Lemma generated_teachers :
  role_group gen "teacher" = teacher_k <$> seq 0 250.
Proof.
  unfold role_group. rewrite generated_Users, filter_app.
  rewrite filter_fmap_none by (intros k; discriminate).
  now rewrite filter_fmap_all by reflexivity.
Qed.

(** C1. The generator returns a store with exactly 10 orgs, 1250 users
    (the roles, in store order, are 1000 times "student" followed by
    250 times "teacher"), 4 academic sessions, 50 courses, 500 classes,
    3 categories and no enrollment. *)
Theorem NewDataStore_cardinality :
  exists d, NewDataStore uuid_source clock = Some d /\
    length (Orgs d) = 10%nat /\
    length (Users d) = 1250%nat /\
    User_Role <$> Users d
      = (replicate 1000 "student" ++ replicate 250 "teacher")%list /\
    length (AcademicSessions d) = 4%nat /\
    length (Courses d) = 50%nat /\
    length (Classes d) = 500%nat /\
    length (Categories d) = 3%nat /\
    length (Enrollments d) = 0%nat.
Proof.
  exists gen. split; [apply NewDataStore_generated|].
  rewrite generated_Orgs, generated_Users, generated_AcademicSessions,
    generated_Courses, generated_Classes, generated_Categories,
    generated_Enrollments.
  rewrite fmap_app, length_app, !length_fmap, !length_seq.
  rewrite (fmap_fmap_const User_Role student_k "student") by reflexivity.
  rewrite (fmap_fmap_const User_Role teacher_k "teacher") by reflexivity.
  rewrite !length_seq. repeat split; reflexivity.
Qed.

Lemma succ_pred_mod (k n : nat) :
  (1 <= k)%nat -> (S (k - 1) mod n = k mod n)%nat.
Proof. intros Hk. f_equal. lia. Qed.

(** C2. The [k]-th student and the [k]-th teacher (counted from 1 within
    the role) each carry exactly one org reference, to the org at
    position [k mod 10]; the [k]-th class refers to the course at
    position [k mod 50], the school at position [k mod 10], and, as its
    single term, the session at position [k mod 4]. *)
Theorem round_robin_assignment :
  exists d, NewDataStore uuid_source clock = Some d /\
    (forall k, (1 <= k <= 1000)%nat -> exists u o,
        role_group d "student" !! (k - 1)%nat = Some u /\
        Users d !! (k - 1)%nat = Some u /\
        Orgs d !! (k mod 10)%nat = Some o /\
        User_Orgs u = [ref_to "/orgs/" "org" (sourcedId o)]) /\
    (forall k, (1 <= k <= 250)%nat -> exists u o,
        role_group d "teacher" !! (k - 1)%nat = Some u /\
        Users d !! (1000 + (k - 1))%nat = Some u /\
        Orgs d !! (k mod 10)%nat = Some o /\
        User_Orgs u = [ref_to "/orgs/" "org" (sourcedId o)]) /\
    (forall k, (1 <= k <= 500)%nat -> exists c course school term,
        Classes d !! (k - 1)%nat = Some c /\
        Courses d !! (k mod 50)%nat = Some course /\
        Orgs d !! (k mod 10)%nat = Some school /\
        AcademicSessions d !! (k mod 4)%nat = Some term /\
        Class_Course c = ref_to "/courses/" "course" (sourcedId course) /\
        Class_School c = ref_to "/schools/" "school" (sourcedId school) /\
        Class_Terms c = [ref_to "/terms/" "term" (sourcedId term)]).
Proof.
  exists gen. split; [apply NewDataStore_generated|].
  rewrite generated_students, generated_teachers, generated_Users,
    generated_Orgs, generated_Classes, generated_Courses,
    generated_AcademicSessions.
  split; [|split]; intros k Hk.
  - exists (student_k (k - 1)), (org_k (k mod 10)).
    rewrite lookup_app_l by (rewrite length_fmap, length_seq; lia).
    rewrite !lookup_fmap_seq by (try apply Nat.mod_upper_bound; lia).
    repeat split. unfold student_at.
    now rewrite succ_pred_mod by lia.
  - exists (teacher_k (k - 1)), (org_k (k mod 10)).
    rewrite lookup_app_r by (rewrite length_fmap, length_seq; lia).
    rewrite length_fmap, length_seq.
    replace (1000 + (k - 1) - 1000)%nat with (k - 1)%nat by lia.
    rewrite !lookup_fmap_seq by (try apply Nat.mod_upper_bound; lia).
    repeat split. unfold teacher_at.
    now rewrite succ_pred_mod by lia.
  - exists (class_k (k - 1)), (course_k (k mod 50)), (org_k (k mod 10)),
      (term_k (k mod 4)).
    rewrite !lookup_fmap_seq by (try apply Nat.mod_upper_bound; lia).
    unfold class_at.
    rewrite !succ_pred_mod by lia. repeat split.
Qed.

###

__Aim of the exercise__
Would you output the material above once more, exactly as given?

__Task output__
Lemma generated_teachers :
  role_group gen "teacher" = teacher_k <$> seq 0 250.
Proof.
  unfold role_group. rewrite generated_Users, filter_app.
  rewrite filter_fmap_none by (intros k; discriminate).
  now rewrite filter_fmap_all by reflexivity.
Qed.

(** C1. The generator returns a store with exactly 10 orgs, 1250 users
    (the roles, in store order, are 1000 times "student" followed by
    250 times "teacher"), 4 academic sessions, 50 courses, 500 classes,
    3 categories and no enrollment. *)
Theorem NewDataStore_cardinality :
  exists d, NewDataStore uuid_source clock = Some d /\
    length (Orgs d) = 10%nat /\
    length (Users d) = 1250%nat /\
    User_Role <$> Users d
      = (replicate 1000 "student" ++ replicate 250 "teacher")%list /\
    length (AcademicSessions d) = 4%nat /\
    length (Courses d) = 50%nat /\
    length (Classes d) = 500%nat /\
    length (Categories d) = 3%nat /\
    length (Enrollments d) = 0%nat.
Proof.
  exists gen. split; [apply NewDataStore_generated|].
  rewrite generated_Orgs, generated_Users, generated_AcademicSessions,
    generated_Courses, generated_Classes, generated_Categories,
    generated_Enrollments.
  rewrite fmap_app, length_app, !length_fmap, !length_seq.
  rewrite (fmap_fmap_const User_Role student_k "student") by reflexivity.
  rewrite (fmap_fmap_const User_Role teacher_k "teacher") by reflexivity.
  rewrite !length_seq. repeat split; reflexivity.
Qed.

Lemma succ_pred_mod (k n : nat) :
  (1 <= k)%nat -> (S (k - 1) mod n = k mod n)%nat.
Proof. intros Hk. f_equal. lia. Qed.

(** C2. The [k]-th student and the [k]-th teacher (counted from 1 within
    the role) each carry exactly one org reference, to the org at
    position [k mod 10]; the [k]-th class refers to the course at
    position [k mod 50], the school at position [k mod 10], and, as its
    single term, the session at position [k mod 4]. *)
Theorem round_robin_assignment :
  exists d, NewDataStore uuid_source clock = Some d /\
    (forall k, (1 <= k <= 1000)%nat -> exists u o,
        role_group d "student" !! (k - 1)%nat = Some u /\
        Users d !! (k - 1)%nat = Some u /\
        Orgs d !! (k mod 10)%nat = Some o /\
        User_Orgs u = [ref_to "/orgs/" "org" (sourcedId o)]) /\
    (forall k, (1 <= k <= 250)%nat -> exists u o,
        role_group d "teacher" !! (k - 1)%nat = Some u /\
        Users d !! (1000 + (k - 1))%nat = Some u /\
        Orgs d !! (k mod 10)%nat = Some o /\
        User_Orgs u = [ref_to "/orgs/" "org" (sourcedId o)]) /\
    (forall k, (1 <= k <= 500)%nat -> exists c course school term,
        Classes d !! (k - 1)%nat = Some c /\
        Courses d !! (k mod 50)%nat = Some course /\
        Orgs d !! (k mod 10)%nat = Some school /\
        AcademicSessions d !! (k mod 4)%nat = Some term /\
        Class_Course c = ref_to "/courses/" "course" (sourcedId course) /\
        Class_School c = ref_to "/schools/" "school" (sourcedId school) /\
        Class_Terms c = [ref_to "/terms/" "term" (sourcedId term)]).
Proof.
  exists gen. split; [apply NewDataStore_generated|].
  rewrite generated_students, generated_teachers, generated_Users,
    generated_Orgs, generated_Classes, generated_Courses,
    generated_AcademicSessions.
  split; [|split]; intros k Hk.
  - exists (student_k (k - 1)), (org_k (k mod 10)).
    rewrite lookup_app_l by (rewrite length_fmap, length_seq; lia).
    rewrite !lookup_fmap_seq by (try apply Nat.mod_upper_bound; lia).
    repeat split. unfold student_at.
    now rewrite succ_pred_mod by lia.
  - exists (teacher_k (k - 1)), (org_k (k mod 10)).
    rewrite lookup_app_r by (rewrite length_fmap, length_seq; lia).
    rewrite length_fmap, length_seq.
    replace (1000 + (k - 1) - 1000)%nat with (k - 1)%nat by lia.
    rewrite !lookup_fmap_seq by (try apply Nat.mod_upper_bound; lia).
    repeat split. unfold teacher_at.
    now rewrite succ_pred_mod by lia.
  - exists (class_k (k - 1)), (course_k (k mod 50)), (org_k (k mod 10)),
      (term_k (k mod 4)).
    rewrite !lookup_fmap_seq by (try apply Nat.mod_upper_bound; lia).
    unfold class_at.
    rewrite !succ_pred_mod by lia. repeat split.
Qed.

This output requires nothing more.